Exactech Connexion GXL Hip Replacement Liner

Hip, Knee, and Ankle Replacement Recall

Hip pain can be common, especially as we age. Arthritis, or injury to the hip can cause cartilage to decrease and break down over time. Cartilage helps the bone joints move smoothly and when it’s damaged, joints are exposed and unprotected.  This can be very painful, making it difficult for most to be able to do the most basic daily activities. Walking without assistance, taking the stairs, getting dressed by yourself, or even getting up after sitting down can be grueling. When pain begins to interfere with daily activities, corrective surgery may be in order. When it comes to chronic hip pain, total hip replacements are recommended.

Total hip replacements are one of the most common orthopedic procedures performed today. Many hip replacement procedures successfully treat pain from arthritis, correct hip fractures, improve mobility, and lead to an overall better quality of life for the patient. 

Since the late 1800s, scientists and researchers have experimented with different materials for hip replacement surgery such as ivory and glass. Modern hip replacements use three components: a stainless-steel femoral head, a polyethylene acetabular socket and acrylic bone cement. During a complete hip replacement, a hip liner is inserted into the leg. This device, which can be ceramic, metal, or plastic allows the new hip components to rotate and move freely. It is this component, made of ultra-high molecular weight polyethylene that is under recall by the FDA due to premature wear.


Exactech Recall

In June 2021, Exactech recalled its Connexion GXL acetabular polyethylene liner used in hip implants. The Class 2 device recall states there is a Risk of edge-loading and premature prosthesis wear is possible in a specific subset of patients with certain implant configurations and surgical implant positioning.” However, studies have concluded that that there is a  general link between the Connexion GXL liner and catastrophic early polyethylene wear.

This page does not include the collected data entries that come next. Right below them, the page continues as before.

(* ===== verification/VMCompare.v ===== *)
(** Comparing a virtual machine with its declaration:
    src/pkg/proxmox/resources/vm_compare.go, and its use by the drift projection of
    src/internal/controller/providers/proxmox/provider.go.

    A list of strings ([[]string]) is an [[]any] of strings here, and sizes are
    rational numbers of bytes, as in the code. *)
From S2P Require Import Prelude GoStrings GoValue ClusterSpec Drift.
From Stdlib Require Import Ascii.
From Corelib Require Import Floats.SpecFloat.

(** ** Disk sizes *)

(** The longest prefix of digits and dots, and the rest. *)
Fixpoint span_number (s : string) : string * string :=
  match s with
  | EmptyString => (EmptyString, EmptyString)
  | String c s' =>
      if is_digit c || bool_decide (c = "."%char) then let '(n, u) := span_number s' in (String c n, u)
      else (EmptyString, s)
  end.

(** The power of 1024 that a unit stands for. *)
Definition unit_power (unit : string) : option Z :=
  if decide (unit ∈ [""; "B"]) then Some 0%Z
  else if decide (unit ∈ ["K"; "KB"; "KIB"]) then Some 1%Z
  else if decide (unit ∈ ["M"; "MB"; "MIB"]) then Some 2%Z
  else if decide (unit ∈ ["G"; "GB"; "GIB"]) then Some 3%Z
  else if decide (unit ∈ ["T"; "TB"; "TIB"]) then Some 4%Z
  else if decide (unit ∈ ["P"; "PB"; "PIB"]) then Some 5%Z
  else None.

A study published in May 2020 in the Journal of Arthroplasty titled “Early Polyethylene Failure in a Modern Total Hip Prosthesis: A Note of Caution” investigated patients from 2009 to 2019 who received a total hip replacement  with the polyethylene liner. Seventy-five percent of those patients had to undergo corrective surgery; all of them suffering from osteolysis, which is a condition in which the bone tissue degrades over time and is eventually destroyed. 

An additional study, published in Arthroplasty Today reviewed five cases of catastrophic early polyethylene wear who had total hip replacement surgery using the Exactech Connexion GXL liner. These patients all reported hip pain a few years after their surgery. Radiographs showed linear wear with acetabular and/or femoral osteolysis. The study concluded that there was a concerning trend with the Exactech Connexion GXL and further investigation was warranted. 

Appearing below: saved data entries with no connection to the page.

(** [observeVMConfig], on a spec that holds the node. *)
Definition observeVMConfig (node : string) (config : vm_config) : gomap :=
  let l := read_slots config in
  let cpu := trim_prefix "cputype=" (configParts (raw_text config "cpu" "kvm64")).1 in
  let os := raw_text config "ostype" (vc_OSType config) in
  [("node", VStr node);
   ("cpu", VMap [("cores", VInt (or_default (vc_Cores config) 1)); ("sockets", VInt (or_default (vc_Sockets config) 1));
                 ("type", VStr cpu)]);
   ("memory", VMap [("size", VInt (or_default (vc_Memory config) 512))]);
   ("agent", VMap [("enabled", VBool (configFlag (raw_text config "agent" "0") false))]);
   ("osType", VStr (if nonempty os then os else "other")); ("bios", VStr (raw_text config "bios" "seabios"));
   ("machine", VStr (raw_text config "machine" "pc"))] ++
  (match observed_efi l with Some m => [("efiDisk", VMap m)] | None => [] end) ++
  [("disks", VList (observed_disks l)); ("networks", VList (observed_networks l)); ("hostPCI", VList (observed_pci l));
   ("cloudInit", VMap (observed_cloud_init config l))].
End observe.

(** ** Laws of texts *)

Lemma replace_byte_cons c new x s :
  replace_all (String c "") new (String x s) = (if decide (c = x) then new else String x "") +:+ replace_all (String c "") new s.
Proof.
  unfold replace_all. cbn [replace_from]. assert (has_prefix (String c "") (String x s) = bool_decide (c = x)) as ->.
  { unfold has_prefix. simpl. destruct (Ascii.ascii_dec c x); [by rewrite bool_decide_true; destruct s|by rewrite bool_decide_false]. }
  case_bool_decide; by case_decide.
Qed.

(** A one-byte pattern is replaced byte by byte. *)
Lemma replace_byte_app c new a b :
  replace_all (String c "") new (a +:+ b) = replace_all (String c "") new a +:+ replace_all (String c "") new b.
Proof. induction a as [|x a IH]; [done|]. by rewrite str_app_cons, !replace_byte_cons, IH, str_app_assoc. Qed.

(** The escape of a byte as it is sent. *)
Definition path_byte (c : ascii) : string := replace_all "+" "%20" (escape_byte c).

(** What unescaping the escape of a byte meets. *)
Definition path_check (c : ascii) : bool :=
  match path_byte c with
  | String p (String a (String b EmptyString)) =>
      bool_decide (p = "%"%char) &&
      match unhex a, unhex b with Some x, Some y => bool_decide (ascii_of_nat (16 * x + y) = c) | _, _ => false end
  | String d EmptyString => bool_decide (d = c) && negb (bool_decide (c = "%"%char))
  | _ => false
  end.

Lemma path_check_all c : path_check c = true.
Proof. destruct c as [[] [] [] [] [] [] [] []]; vm_compute; reflexivity. Qed.

Lemma path_byte_cases c :
  (∃ a b x y, path_byte c = String "%" (String a (String b "")) ∧ unhex a = Some x ∧ unhex b = Some y ∧ ascii_of_nat (16 * x + y) = c) ∨
  (path_byte c = String c "" ∧ c ≠ "%"%char).
Proof.
  pose proof (path_check_all c) as H. unfold path_check in H. destruct (path_byte c) as [|p [|a [|b [|]]]]; try done.
  - apply andb_true_iff in H as [->%bool_decide_eq_true H]. right. split; [done|]. by apply negb_true_iff, bool_decide_eq_false in H.
  - apply andb_true_iff in H as [->%bool_decide_eq_true H]. destruct (unhex a) as [x|] eqn:Ha, (unhex b) as [y|] eqn:Hb; try done.
    apply bool_decide_eq_true in H. left. by exists a, b, x, y.
Qed.

Lemma PathUnescape_byte c s : PathUnescape (path_byte c +:+ s) = (String c) <$> PathUnescape s.
Proof.
  destruct (path_byte_cases c) as [(a & b & x & y & -> & Ha & Hb & Hc)|[-> Hc]]; rewrite !str_app_cons; change ("" +:+ s) with s.
  - simpl. rewrite Ha, Hb. simpl. rewrite <- Hc. by destruct (PathUnescape s).
  - simpl. rewrite decide_False by done. by destruct (PathUnescape s).
Qed.

(** Escaping and unescaping a text. *)
Lemma PathUnescape_QueryEscape s : PathUnescape (replace_all "+" "%20" (QueryEscape s)) = Some s.
Proof.
  induction s as [|c s IH]; [done|]. simpl. rewrite replace_byte_app. fold (path_byte c). by rewrite PathUnescape_byte, IH.
Qed.

Lemma digits_suffix_app p d :
  (match p with EmptyString => False | _ => True end) → (∃ q c, p = q +:+ String c "" ∧ is_digit c = false) →
  all_digits d = true → digits_suffix (p +:+ d) = (p, d).
Proof.
  intros _ (q & c & -> & Hc) Hd.
  assert (digits_suffix d = ("", d)) as Hdd.
  { induction d as [|x d IH]; [done|]. simpl in *. apply andb_true_iff in Hd as [Hx Hd]. rewrite IH by done. simpl. by rewrite Hx. }
  induction q as [|x q IH].
  - change ("" +:+ String c "") with (String c ""). rewrite str_app_cons. change ("" +:+ d) with d. simpl. rewrite Hdd. simpl.
    by rewrite Hc.
  - rewrite !str_app_cons. simpl. rewrite IH. unfold nonempty. rewrite bool_decide_true; [done|]. by destruct q.
Qed.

Hip replacements today are common and can last for decades. In fact, over 50 percent of hip replacements done today last over 25 years. While hip replacements can wear out overtime, a hip replacement lasting under 10 years is abnormal. The average time the Exactech Connexion GXL lasts is approximately  55 months – just under five years.


The Dangers of Premature Wear
Patients with premature wear of the Exactech Connexion GXL may experience 

  •  Pain
  •  Limited Mobility
  • Dislocations
  • Loose Hip Joints
  • Osteolysis (bone loss) 

Patients experiencing any of these symptoms may need revision surgery, which can be complex, expensive, and often not covered by insurance. These additional surgeries to repair or even replace the hip could compromise soft tissue and surrounding bone. 


Who is Most at Risk?
Those most likely at risk are those who had total hip replacement surgery. Candidates for total hip replacement surgery are those who suffer from osteoarthritis, rheumatoid arthritis, osteonecrosis or may have an injury.  During a total hip replacement surgery, damaged bone and cartilage is removed from acetabulum, which is a cup-shaped hollow in the pelvic bone, also known as the hip socket.  An acetabular component, which is has an outer metal portion and an inner plastic portion is then inserted into the hip socket. Once the new hip socket is in place, a metal stem is inserted into the thighbone and a new ball for the joint. The now new socket contains a liner, which is typically made of plastic, moves like a regular joint does, allowing for weight to be put on the joints and for mobility to return. Many people who have hip replacement surgery go on to resume their normal lives and activities such has hiking, biking, and swimming.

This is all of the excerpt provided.